Tangle let out another delighted squeal, and scooped him up in a bear hug. For the second time in under five minutes, Tails felt his feet leave the ground. “Woohoo! You’re the best, Tails!”
Tails laughed as she set him back on his feet, his own tails swishing behind him. “Heheh, well . . . I try.”
- - -
It wasn’t too uncommon for there to be reports of explosions in the general vicinity of Tails’ Mystic Ruins workshop. Tails was a super genius, but he was a super genius who often worked with explosive materials and way too much electrical charge, and so every now and then, things were bound to get a little explode-y. So when there was talk of an occasional kaboom heard in the Mystic Ruins, Sonic didn’t usually get too worried.
But sometimes it wasn’t just one kaboom. Sometimes it was multiple kabooms. And when those multiple kabooms were accompanied by talks of missiles and rockets and lots of yelling . . . that’s when Sonic’s quills got set on edge.
It wasn’t in his nature to panic right away. Multiple kabooms, rockets, and yelling didn’t necessarily mean that Eggman had decided to strike again, targeting Tails’ workshop directly this time. But when Sonic tried calling and got voicemail—well, that still didn’t necessarily mean Tails was in danger. Maybe he was just caught up in whatever he was working on, and didn’t hear his communicator beep. So Sonic tried again, and once more, got voicemail. And when he tried a third time . . .
Well, he didn’t try a third time. Kabooms, missiles, yelling, voicemail. All four things combined meant it was time to pay the Mystic Ruins workshop a visit.
Fortunately, he wasn’t too far away. He made it to Tails’ home in record time, picking up the pace when he caught sight of the wispy spirals of smoke rising in the sky from Mystic Ruins’ border. As he wound his way through the Ruins, he spied no badniks—but then, that was probably intentional. Ol’ Egghead was probably laying a trap. Not a very good one, considering how fast word spread that something was going down in Mystic Ruins, and how obvious the smoke was visible against the sky, but—
Another explosion rent the air, and rocked the earth enough so that Sonic stumbled as he reached Tails’ front door. Immediately following, he heard a whoop of delighted laughter from behind the workshop.
He blinked, and stood up straight. Was that . . . Tangle?
Seeing as how nothing seemed to be happening inside the lab, Sonic looped around to the back, where Tails’ outdoor testing area and target range was. Upon reaching the back, three things immediately became clear:
One: His ID of the voice he heard was correct; Tangle was indeed in what remained of Tails’ backyard.
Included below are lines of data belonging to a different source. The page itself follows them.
(** C1: a field past the check-box rule (its control is not a check box)
    that carries [data-array="comma"] and has exactly one non-empty value:
    the value is split on ",", every piece trimmed, the pieces left empty
    dropped, and one pair (key, piece) appended per remaining piece, in
    split order.  "a, b ,,c" gives a, b, c; when every piece is dropped
    the parameters stay as they were. *)
Theorem C1_comma_separated key (e : HTMLElement) value params :
  dataset_array e = Some (js "comma") ->
  type e <> js "checkbox" ->
  value <> [] ->
  encodeField key (Some (Control e)) [value] params
  = Normal (params
              ++ pairs key (filter truthy (map trim (split 44%N value))))
  /\ (value = js "a, b ,,c" ->
      encodeField key (Some (Control e)) [value] params
      = Normal (params ++ [(key, js "a"); (key, js "b"); (key, js "c")]))
  /\ (Forall (fun piece => trim piece = []) (split 44%N value) ->
      encodeField key (Some (Control e)) [value] params = Normal params).
Proof.
  intros Hd Ht Hv.
  assert (E : encodeField key (Some (Control e)) [value] params
              = Normal (params ++ pairs key
                          (filter truthy (map trim (split 44%N value))))).
  { unfold encodeField. apply truthy_nonempty in Hv. rewrite Hv. simpl.
    apply str_eqb_neq in Ht. rewrite Ht, Hd. simpl.
    rewrite forEach_append. reflexivity. }
  split; [exact E|]. split.
  - intros ->. rewrite E, comma_pieces_sample. reflexivity.
  - intros H. rewrite E, (filter_truthy_all_empty H). simpl.
    rewrite app_nil_r. reflexivity.
Qed.

Lemma C1_comma_separated_witness :
  encodeField (js "keywords") (Some (Control textComma))
    [js "car, truck , "] []
  = Normal [(js "keywords", js "car"); (js "keywords", js "truck")].
Proof.
  apply (proj1 (@C1_comma_separated (js "keywords") textComma
                  (js "car, truck , ") [] eq_refl
                  ltac:(discriminate) ltac:(discriminate))).
Defined.

(** The check-box rule comes first: a check box that carries
    [data-array="comma"] is encoded as a check box and its value is not
    split. *)
Lemma checkbox_rule_first :
  dataset_array commaCheckbox = Some (js "comma")
  /\ encodeField (js "k") (Some (Control commaCheckbox)) [js "a, b ,,c"] []
     = Normal [(js "k", js "true")]
  /\ encodeField (js "k") (Some (Control commaCheckbox)) [js "a, b ,,c"] []
     <> Normal [(js "k", js "a"); (js "k", js "b"); (js "k", js "c")].
Proof. repeat split. discriminate. Qed.

(** C2: a check box with exactly one non-empty value gives the single pair
    (key, "true"), whatever the value is; a key with no value gives
    nothing, here and in the parameters [updateUrl] collects. *)
Theorem C2_checkbox key (e : HTMLElement) value params :
  type e = js "checkbox" ->
  value <> [] ->
  ~ In key (names params) ->
  encodeField key (Some (Control e)) [value] params
  = Normal (params ++ [(key, js "true")])
  /\ (forall element, encodeField key element [] params = Normal params)
  /\ (forall p collected,
        ~ In key (FormData.keys (form_entries p)) ->
        collectParams p = Normal collected ->
        ~ In key (names collected)).
Proof.
  intros Ht Hv Hk. split; [|split].
  - unfold encodeField. apply truthy_nonempty in Hv. rewrite Hv. simpl.
    rewrite Ht, str_eqb_refl. rewrite set_fresh by assumption. reflexivity.
  - reflexivity.
  - intros p collected Hp E Hin. apply Hp.
    eapply collectParams_names; eassumption.
Qed.

Lemma C2_checkbox_witness :
  encodeField (js "availability") (Some (Control checkbox)) [js "on"]
    [(js "sortBy", js "price_ascend")]
  = Normal [(js "sortBy", js "price_ascend"); (js "availability", js "true")].
Proof.
  apply (proj1 (@C2_checkbox (js "availability") checkbox (js "on")
                  [(js "sortBy", js "price_ascend")] eq_refl
                  ltac:(discriminate)
                  ltac:(simpl; intros [H|[]]; discriminate H))).
Defined.

(** C3: with more than one value, one pair (key, v) per non-empty v, in
    the order of the values, the empty ones dropped; the values a, empty,
    b give a, b. *)
Theorem C3_multi_value key element (allValues : list jsstring) params :
  2 <= List.length allValues ->
  encodeField key element allValues params
  = Normal (params ++ pairs key (filter truthy allValues))
  /\ (allValues = [js "a"; []; js "b"] ->
      encodeField key element allValues params
      = Normal (params ++ [(key, js "a"); (key, js "b")])).
Proof.
  intros Hlen.
  assert (E : encodeField key element allValues params
              = Normal (params ++ pairs key (filter truthy allValues))).
  { destruct allValues as [|v [|v' rest]]; simpl in Hlen; try lia.
    unfold encodeField. rewrite forEach_append_truthy. reflexivity. }
  split; [exact E|]. intros H. rewrite E, H. reflexivity.
Qed.

Lemma C3_multi_value_witness :
  encodeField (js "itemCondition") (Some conditionGroup)
    [js "new"; js "used"] []
  = Normal [(js "itemCondition", js "new"); (js "itemCondition", js "used")].
Proof.
  apply (proj1 (@C3_multi_value (js "itemCondition") (Some conditionGroup)
                  [js "new"; js "used"] [] (le_n 2))).
Defined.

(** A single empty value gives nothing, whatever the control. *)
Lemma encodeField_single_empty key element params :
  encodeField key element [[]] params = Normal params.
Proof. reflexivity. Qed.

(** X12: a single non-empty value of a lone control that is neither a
    check box nor comma-separated, or of a key without a control, gives
    the pair (key, value). *)
Lemma encodeField_single_plain key element value params :
  value <> [] ->
  ~ In key (names params) ->
  match element with
  | None => True
  | Some (Control e) =>
      type e <> js "checkbox" /\ dataset_array e <> Some (js "comma")
  | Some (RadioNodeList _) => False
  end ->
  encodeField key element [value] params = Normal (params ++ [(key, value)]).
Proof.
  intros Hv Hk He. unfold encodeField.
  apply truthy_nonempty in Hv. rewrite Hv. simpl.
  destruct element as [[e|members]|]; simpl; try contradiction.
  - destruct He as [Ht Hd]. apply str_eqb_neq in Ht. rewrite Ht.
    destruct (dataset_array e) as [array|]; simpl.
    + destruct (str_eqb array (js "comma")) eqn:Ea.
      * apply str_eqb_eq in Ea. congruence.
      * rewrite set_fresh by assumption. reflexivity.
    + rewrite set_fresh by assumption. reflexivity.
  - rewrite set_fresh by assumption. reflexivity.
Qed.

(** C4 at a group of check boxes with one box checked: the single value is
    not emitted, the iteration throws. *)
Theorem C4_single_value_of_group :
  encodeField (js "itemCondition") (Some conditionGroup) [js "new"] []
  = Throw TypeError
  /\ encodeField (js "itemCondition") (Some conditionGroup) [js "new"] []
     <> Normal [(js "itemCondition", js "new")].
Proof. split; [reflexivity | discriminate]. Qed.

End FieldClaims.

(** ** The whole function *)

Section BuildClaims.

(** C5 (amended): the query string is the parameters' [name=value] strings
    joined with "&", names and values in the form encoding: the bytes of
    the UTF-8 encoding, space as "+", ASCII letters, digits and [* - . _]
    kept, every other byte as %HH; no parameters give the empty string. *)
Theorem C5_query_string p params :
  collectParams p = Normal params ->
  exists r,
    build p = Normal r
    /\ queryString r
       = join [0x26%N]
           (map (fun tuple =>
                   flat_map formByte (utf8Encode (fst tuple))
                   ++ [0x3D%N]
                   ++ flat_map formByte (utf8Encode (snd tuple)))
              params)
    /\ (params = [] -> queryString r = []).
Proof.
  intros E. eexists. split; [apply build_of_params; exact E|].
  simpl. split.
  - rewrite toString_join. f_equal. apply map_ext. intros tuple.
    unfold tupleString. rewrite !urlencode_form. reflexivity.
  - intros ->. reflexivity.
Qed.
(** What a successful extraction went through. *)
Lemma extract_data_Some (yf : provider) (ticker : string) (m : metrics) :
  extract_data yf ticker = Some m ->
  exists stock bs ist i ttm ltd cd,
    yf ticker = Ok stock /\
    quarterly_balance_sheet stock = Ok (Some bs) /\
    quarterly_incomestmt stock = Ok (Some ist) /\
    info stock = Ok i /\
    safe_int_access (T bs) 0 "Stockholders Equity" = Ok (equity m) /\
    safe_int_access (T bs) 0 "Cash And Cash Equivalents" = Ok (cash m) /\
    safe_int_access (T bs) 0 "Long Term Debt" = Ok ltd /\
    safe_int_access (T bs) 0 "Current Debt" = Ok cd /\
    debt m = ltd + cd /\
    market_cap m = default (PInt 0) (default ∅ i !! "marketCap") /\
    faustmann_of (market_cap m) (equity m + cash m - debt m)
      = Ok (faustmann m) /\
    net_income_ttm (T ist) = Ok ttm /\
    debt_to_equity_of (debt m) (equity m) = Ok (debt_to_equity m) /\
    roic_of ttm (equity m) (debt m) = Ok (roic m).
Proof.
  unfold extract_data, extract_data_try. intros H.
  step H. rename a into stock.
  step H. destruct a as [bs|]; [|discriminate H].
  step H. destruct a as [ist|]; [|discriminate H].
  do 4 step H. step H. do 5 step H.
  injection H as <-. simpl.
  repeat eexists; eauto.
Qed.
Two: Tails was just fine, and not under attack at all. He had his tablet in hand, and was surveying the wreckage with a grin from his vantage point up in the air.
And three: Rebuilding the testing area was not going to be fun.
To say it was in ruins was an understatement. Every single target, from the ones that had been pinned to the trees, to the stationary standees, to the ones that Tails had built into moving tracks in the ground, had been blasted apart in some form or another. There were little embers smoldering in the grass in different parts of the yard. Several trees had been knocked over. A pair of rickies were staring at the carnage with horrified awe from the roof of Tails’ workshop.
Tangle spotted Sonic as he rounded the corner, and while she had already been sporting a manic grin, her smile somehow grew even wider as her hand shot into the air and she waved at him. “Hey Sonic! What’s up?!”
“Seems like that’s what I should be asking you,” Sonic said, as Tails swooped down to land beside him. Sonic raised an eyebrow as he glanced over at Tails. “Some people were saying they heard explosions out this way, so I figured I’d swing by to take a look. Everything okay?”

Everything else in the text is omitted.